▶ _Records_:
(* ===== verification/MmapSpec.v ===== *)
(** * Memory-mapped files: what sys_mmap and vma_unmap do to a process's areas

    [vmas_ok sz l] is the layout the page-fault handler, fork and exit rely on:
    the areas in use are page aligned, lie between the heap and the trapframe and
    do not overlap. *)
From S2P Require Import Prelude Fcntl Memory State Kalloc PageTable Vm VmSpec UserMem UserCopy Sched SchedSpec Sleeplock Virtio VirtioSpec Bio BioSpec Codec Log LogSpec LogCrash Txn Fs Pipe File Trapframe Proc Syscall Sysfile FsSpec FsAlloc FsInode.

Record vma_fits (sz : Z) (v : vma) : Prop := {
  vf_addr : v_addr v mod PGSIZE = 0;
  vf_len : v_length v mod PGSIZE = 0;
  vf_pos : 0 < v_length v;
  vf_low : PGROUNDUP sz <= v_addr v;
  vf_high : v_addr v + v_length v <= TRAPFRAME
}.

Definition vma_apart (v w : vma) : Prop :=
  v_addr v + v_length v <= v_addr w \/ v_addr w + v_length w <= v_addr v.

Record vmas_ok (sz : Z) (l : list vma) : Prop := {
  vo_len : length l = NVMA;
  vo_fit i v : l !! i = Some v -> v_used v = true -> vma_fits sz v;
  vo_apart i j v w : l !! i = Some v -> l !! j = Some w -> v_used v = true -> v_used w = true -> i <> j ->
    vma_apart v w
}.

(** ** The lowest area *)
Lemma lowest_vma_spec sz l : (forall v, v ∈ l -> v_used v = true -> vma_fits sz v) -> PGROUNDUP sz <= TRAPFRAME ->
  let lo := lowest_vma l in
  lo mod PGSIZE = 0 /\ PGROUNDUP sz <= lo <= TRAPFRAME /\ (forall v, v ∈ l -> v_used v = true -> lo <= v_addr v).
Proof.
  intros Hf Hsz. unfold lowest_vma.
  assert (G : forall l a, (forall v, v ∈ l -> v_used v = true -> vma_fits sz v) ->
    a mod PGSIZE = 0 -> PGROUNDUP sz <= a <= TRAPFRAME ->
    let lo := fold_left (fun lowest v => if v_used v && (v_addr v <? lowest) then v_addr v else lowest) l a in
    lo mod PGSIZE = 0 /\ PGROUNDUP sz <= lo <= TRAPFRAME /\ lo <= a /\ (forall v, v ∈ l -> v_used v = true -> lo <= v_addr v)).
  { clear. induction l as [|v l IH]; intros a Hf Ha Hr.
    - cbn. split_and!; [done|lia|lia|lia|]. intros v Hv. by apply not_elem_of_nil in Hv.
    - cbn [fold_left]. set (a' := if v_used v && (v_addr v <? a) then v_addr v else a).
      assert (Ha' : a' mod PGSIZE = 0 /\ PGROUNDUP sz <= a' <= TRAPFRAME /\ a' <= a /\ (v_used v = true -> a' <= v_addr v)).
      { unfold a'. destruct (v_used v) eqn:Eu; cbn [andb]; [|split_and!; done || lia].
        destruct (Hf v ltac:(left) Eu). destruct (Z.ltb_spec (v_addr v) a); split_and!; done || lia. }
      destruct Ha' as (H1 & H2 & H3 & H4).
      destruct (IH a') as (G1 & G2 & G3 & G4); [intros w Hw; apply Hf; by right|done|done|].
      split_and!; [done|lia|lia|lia|]. intros w [->|Hw]%elem_of_cons Hu; [specialize (H4 Hu); lia|by apply G4]. }
  destruct (G l TRAPFRAME Hf ltac:(done) ltac:(lia)) as (G1 & G2 & _ & G4). done.
Qed.

(** A new area under all others keeps the layout. *)
Lemma vmas_ok_insert sz l i v :
  vmas_ok sz l -> (i < length l)%nat -> vma_fits sz v ->
  (forall w, w ∈ l -> v_used w = true -> v_addr v + v_length v <= v_addr w) ->
  vmas_ok sz (<[i := v]> l).
Proof.
  intros [H1 H2 H3] Hi Hf Hlo. split; [by rewrite length_insert| |].
  - intros j w. rewrite list_lookup_insert_Some. intros [(-> & -> & _)|[_ Hj]]; [done|by eapply H2].
  - intros j k w x. rewrite !list_lookup_insert_Some.
    intros [(-> & -> & _)|[Hj1 Hj2]] [(-> & -> & _)|[Hk1 Hk2]] Hw Hx Hne; [done| | |by eapply H3].
    + left. apply Hlo; [by eapply list_elem_of_lookup_2|done].
    + right. apply Hlo; [by eapply list_elem_of_lookup_2|done].
Qed.

(** An area that shrinks keeps the layout. *)
Lemma vmas_ok_shrink sz l i v w :
  vmas_ok sz l -> l !! i = Some v -> v_used v = true ->
  (v_used w = true -> vma_fits sz w /\ v_addr v <= v_addr w /\ v_addr w + v_length w <= v_addr v + v_length v) ->
  vmas_ok sz (<[i := w]> l).
Proof.
  intros [H1 H2 H3] Hi Hu Hw. split; [by rewrite length_insert| |].
  - intros j x. rewrite list_lookup_insert_Some. intros [(-> & -> & _)|[_ Hj]]; [by intros [? _]%Hw|by eapply H2].
  - intros j k x y. rewrite !list_lookup_insert_Some.
    intros [(-> & -> & _)|[Hj1 Hj2]] [(-> & -> & _)|[Hk1 Hk2]] Hx Hy Hne; [done| | |by eapply H3].
    + destruct (Hw Hx) as (_ & ? & ?). destruct (H3 _ _ _ _ Hi Hk2 Hu Hy Hne); unfold vma_apart; lia.
    + destruct (Hw Hy) as (_ & ? & ?). destruct (H3 _ _ _ _ Hi Hj2 Hu Hx (not_eq_sym Hne)); unfold vma_apart; lia.
Qed.

Section MmapSpec.
Context `{KI : KernelImage} `{KOK : !KernelImageOk} {R : kstate -> kstate -> Prop} {C : kstate -> Prop}.

(** Argument [n] of the system call of process [p]. *)
Definition sysarg (s : kstate) (p : nat) (n : Z) : Z := ld64 (k_mem s) (p_trapframe (proc_of s p) + (TF_a0 + 8 * n)).

Lemma wp_argraw p n Q s : k_cur s = Some p -> 0 <= n <= 5 -> Q (sysarg s p n) s -> wpc R C (argraw n) Q s.
Proof.
  intros Hc Hn HQ. unfold argraw. wp_step. apply (wp_curproc p); [done|].
  rewrite (proj2 (Z.leb_le 0 n)), (proj2 (Z.leb_le n 5)) by lia. unfold tf_get, getp, ld. cbn [andb]. by wp_steps.
Qed.

Lemma wp_argaddr p n Q s : k_cur s = Some p -> 0 <= n <= 5 -> Q (sysarg s p n) s -> wpc R C (argaddr n) Q s.
Proof. apply wp_argraw. Qed.

Lemma wp_argint p n Q s : k_cur s = Some p -> 0 <= n <= 5 -> Q (s32 (sysarg s p n)) s -> wpc R C (argint n) Q s.
Proof. intros Hc Hn HQ. unfold argint. wp_step. apply (wp_argraw p); [done..|]. by wp_step. Qed.

(** The open file descriptor argument [n] names. *)
Definition arg_file (s : kstate) (p : nat) (n : Z) : option nat :=
  let fd := s32 (sysarg s p n) in
  if (fd <? 0) || (Z.of_nat NOFILE <=? fd) then None else default None (p_ofile (proc_of s p) !! Z.to_nat fd).

Lemma wp_argfd p n Q s :
  k_cur s = Some p -> 0 <= n <= 5 ->
  Q ((fun f => (Z.to_nat (s32 (sysarg s p n)), f)) <$> arg_file s p n) s -> wpc R C (argfd n) Q s.
Proof.
  intros Hc Hn HQ. unfold argfd. wp_step. apply (wp_argint p); [done..|]. unfold arg_file in HQ.
  destruct (_ || _); [by wp_step|]. wp_step. apply (wp_curproc p); [done|]. unfold getp. wp_step. wp_step.
  destruct (default None _); by wp_step.
Qed.

Lemma wp_filedup f Q s :
  L_ftable ∉ k_held s -> 1 <= f_ref (file_of s f) < 2 ^ 31 - 1 ->
  Q f (set_ftable (alter (set_f_ref (f_ref (file_of s f) + 1)) f) s) -> wpc R C (filedup f) Q s.
Proof.
  intros Hh Hr HQ. unfold filedup. wp_step. apply wp_acquire; [done|]. unfold getf, modf.
  do 2 wp_step. change (file_of (set_held _ s) f) with (file_of s f).
  rewrite (proj2 (Z.ltb_ge _ _)) by lia. do 3 wp_step.
  eapply wp_release_last; [done|done|]. wp_step. rewrite s32_small by lia. by destruct s.
Qed.

(** ** sys_mmap *)

(** The area a request for [len] bytes gets, if there is a free slot and room. *)
Definition mmap_slot (pr : proc) (len : Z) : option (nat * Z) :=
  let lowest := lowest_vma (p_vmas pr) in
  match find_vma (fun v => negb (v_used v)) pr with
  | None => None
  | Some i => if (lowest <? len) || (lowest - len <? PGROUNDUP (p_sz pr)) then None else Some (i, lowest - len)
  end.

Lemma mmap_slot_ok pr len prot flags f off i a :
  vmas_ok (p_sz pr) (p_vmas pr) -> PGROUNDUP (p_sz pr) <= TRAPFRAME -> 0 < len -> len mod PGSIZE = 0 ->
  mmap_slot pr len = Some (i, a) ->
  (exists v, p_vmas pr !! i = Some v /\ v_used v = false) /\
  vmas_ok (p_sz pr) (<[i := mkVma true a len prot flags f off]> (p_vmas pr)).
Proof.
  intros Hok Hsz Hl Hm. unfold mmap_slot, find_vma.
  destruct (list_find _ (p_vmas pr)) as [[j v]|] eqn:Ef; [|done]. cbn [fmap option_fmap option_map fst].
  apply list_find_Some in Ef as (Hj & Hu & _). apply negb_true_iff in Hu.
  destruct (lowest_vma_spec (p_sz pr) (p_vmas pr)) as (L1 & L2 & L3); [|done|].
  { intros w [k Hk]%list_elem_of_lookup. by eapply vo_fit. }
  set (lo := lowest_vma (p_vmas pr)) in *.
  destruct (Z.ltb_spec lo len); [done|]. destruct (Z.ltb_spec (lo - len) (PGROUNDUP (p_sz pr))); [done|].
  cbn [orb]. intros [= <- <-]. split; [by exists v|].
  apply vmas_ok_insert; [done|by eapply lookup_lt_Some| |].
  - split; cbn [v_addr v_length]; [|done|done|lia|lia]. unfold PGSIZE in *. zmod.
  - intros w Hw Hwu. cbn [v_addr v_length]. specialize (L3 w Hw Hwu). lia.
Qed.

(** What sys_mmap leaves behind when it succeeds. *)
Definition mmapped (p i f : nat) (v : vma) (s : kstate) : kstate :=
  set_ftable (alter (set_f_ref (f_ref (file_of s f) + 1)) f)
    (set_proc (alter (fun pr => set_p_vmas (<[i := v]> (p_vmas pr)) pr) p) s).

Lemma alter2_vma p i (g h : vma -> vma) v s :
  p_vmas (proc_of s p) !! i = Some v -> (p < length (k_proc s))%nat ->
  forall t, k_proc t = k_proc s ->
  alter (fun pr => set_p_vmas (alter h i (p_vmas pr)) pr) p (alter (fun pr => set_p_vmas (alter g i (p_vmas pr)) pr) p (k_proc t)) =
  alter (fun pr => set_p_vmas (<[i := h (g v)]> (p_vmas pr)) pr) p (k_proc s).
Proof.
  intros Hv Hp t ->. destruct (lookup_lt_is_Some_2 _ _ Hp) as [pr Hpr].
  unfold proc_of in Hv. rewrite Hpr in Hv. cbn in Hv.
  apply list_eq. intros k. destruct (decide (k = p)) as [->|]; [|by rewrite !list_lookup_alter_ne by done].
  rewrite !list_lookup_alter_eq, Hpr. cbn. f_equal. unfold set_p_vmas. cbn. f_equal.
  apply list_eq. intros k. destruct (decide (k = i)) as [->|].
  - rewrite !list_lookup_alter_eq, Hv, list_lookup_insert_eq; [done|by eapply lookup_lt_Some].
  - by rewrite !list_lookup_alter_ne, list_lookup_insert_ne by done.
Qed.

Lemma wp_sys_mmap p Q s :
  k_cur s = Some p -> k_held s = [] -> (p < length (k_proc s))%nat ->
  (forall f, arg_file s p 4 = Some f -> 1 <= f_ref (file_of s f) < 2 ^ 31 - 1) ->
  let pr := proc_of s p in let len := PGROUNDUP (sysarg s p 1) in
  let prot := s32 (sysarg s p 2) in let flags := s32 (sysarg s p 3) in
  match arg_file s p 4 with
  | None => Q (-1) s
  | Some f =>
      if mmap_bad_args (sysarg s p 0) (sysarg s p 1) prot flags (sysarg s p 5) (file_of s f) then Q (-1) s
      else match mmap_slot pr len with
           | None => Q (-1) s
           | Some (i, a) => Q a (mmapped p i f (mkVma true a len prot flags (Some f) (sysarg s p 5)) s)
           end
  end ->
  wpc R C sys_mmap Q s.
Proof.
  intros Hc Hh Hp Hf pr len prot flags. unfold sys_mmap. intros HQ.
  wp_step. apply (wp_curproc p); [done|]. wp_step. apply (wp_argaddr p); [done|lia|].
  wp_step. apply (wp_argaddr p); [done|lia|]. wp_step. apply (wp_argint p); [done|lia|].
  wp_step. apply (wp_argint p); [done|lia|]. wp_step. apply (wp_argfd p); [done|lia|].
  destruct (arg_file s p 4) as [f|] eqn:Ef; cbn [fmap option_fmap option_map]; [|by wp_step].
  wp_step. apply (wp_argaddr p); [done|lia|]. unfold getf, getp. do 2 wp_step. fold prot flags.
  destruct (mmap_bad_args _ _ _ _ _ _); [by wp_step|]. do 2 wp_step. fold pr len. unfold mmap_slot in HQ.
  destruct (find_vma _ pr) as [i|] eqn:Ei; [|by wp_step].
  destruct (_ || _); [by wp_step|]. set (a := lowest_vma (p_vmas pr) - len) in *.
  unfold modvma, modp. do 3 wp_step. unfold find_vma in Ei.
  destruct (list_find _ (p_vmas pr)) as [[j v]|] eqn:El; [|done]. cbn in Ei. injection Ei as ->.
  apply list_find_Some in El as (Hv & _).
  apply wp_filedup; [simpl; rewrite Hh; apply not_elem_of_nil|by apply Hf|]. do 3 wp_step.
  match goal with |- Q _ ?t => replace t with (mmapped p i f (mkVma true a len prot flags (Some f) (sysarg s p 5)) s); [done|] end.
  unfold mmapped, set_ftable, set_proc. cbn. f_equal.
  by rewrite (alter2_vma p i _ _ v s).
Qed.

(** ** vma_unmap *)

(** Dirty pages of [v] are written back to the file. *)
Definition writes_back (v : vma) : bool := (v_flags v =? MAP_SHARED) && has (v_prot v) PROT_WRITE.

(** The address space after the pages there were among the [n] at [va] are gone:
    they are on the free list, and no other translation has changed. *)
Record unmapped (m : mem) root T fl L (va n : Z) (m' : mem) (h' : Z) (freed : list Z) : Prop := {
  um_inv : user_inv m' h' root T (freed ++ fl) (cut L va n);
  um_freed p : p ∈ freed <-> exists i, 0 <= i < n /\ L !! (va + i * PGSIZE) = Some p;
  um_keeps : keeps T (freed ++ fl) m m';
  um_gone v : 0 <= v < MAXVA -> va <= v < va + n * PGSIZE -> has (pte_of m' root v) PTE_V = false;
  um_pte v : 0 <= v < MAXVA -> ~ (va <= v < va + n * PGSIZE) -> pte_of m' root v = pte_of m root v
}.

Lemma unmapped_0 m h root T fl L va : user_inv m h root T fl L -> unmapped m root T fl L va 0 m h [].
Proof.
  intros Hi. split; [by rewrite cut_0| |done|intros; lia|done].
  intros p. rewrite elem_of_nil. split; [done|]. intros (i & ? & _). lia.
Qed.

▶ _Task item_:
There is a line with "None => None" and a line with "(exists v, p_vmas" above. Copy exactly those two lines and all lines between them, with nothing else.

▶ _Answer section_:
  | None => None
  | Some i => if (lowest <? len) || (lowest - len <? PGROUNDUP (p_sz pr)) then None else Some (i, lowest - len)
  end.

Lemma mmap_slot_ok pr len prot flags f off i a :
  vmas_ok (p_sz pr) (p_vmas pr) -> PGROUNDUP (p_sz pr) <= TRAPFRAME -> 0 < len -> len mod PGSIZE = 0 ->
  mmap_slot pr len = Some (i, a) ->
  (exists v, p_vmas pr !! i = Some v /\ v_used v = false) /\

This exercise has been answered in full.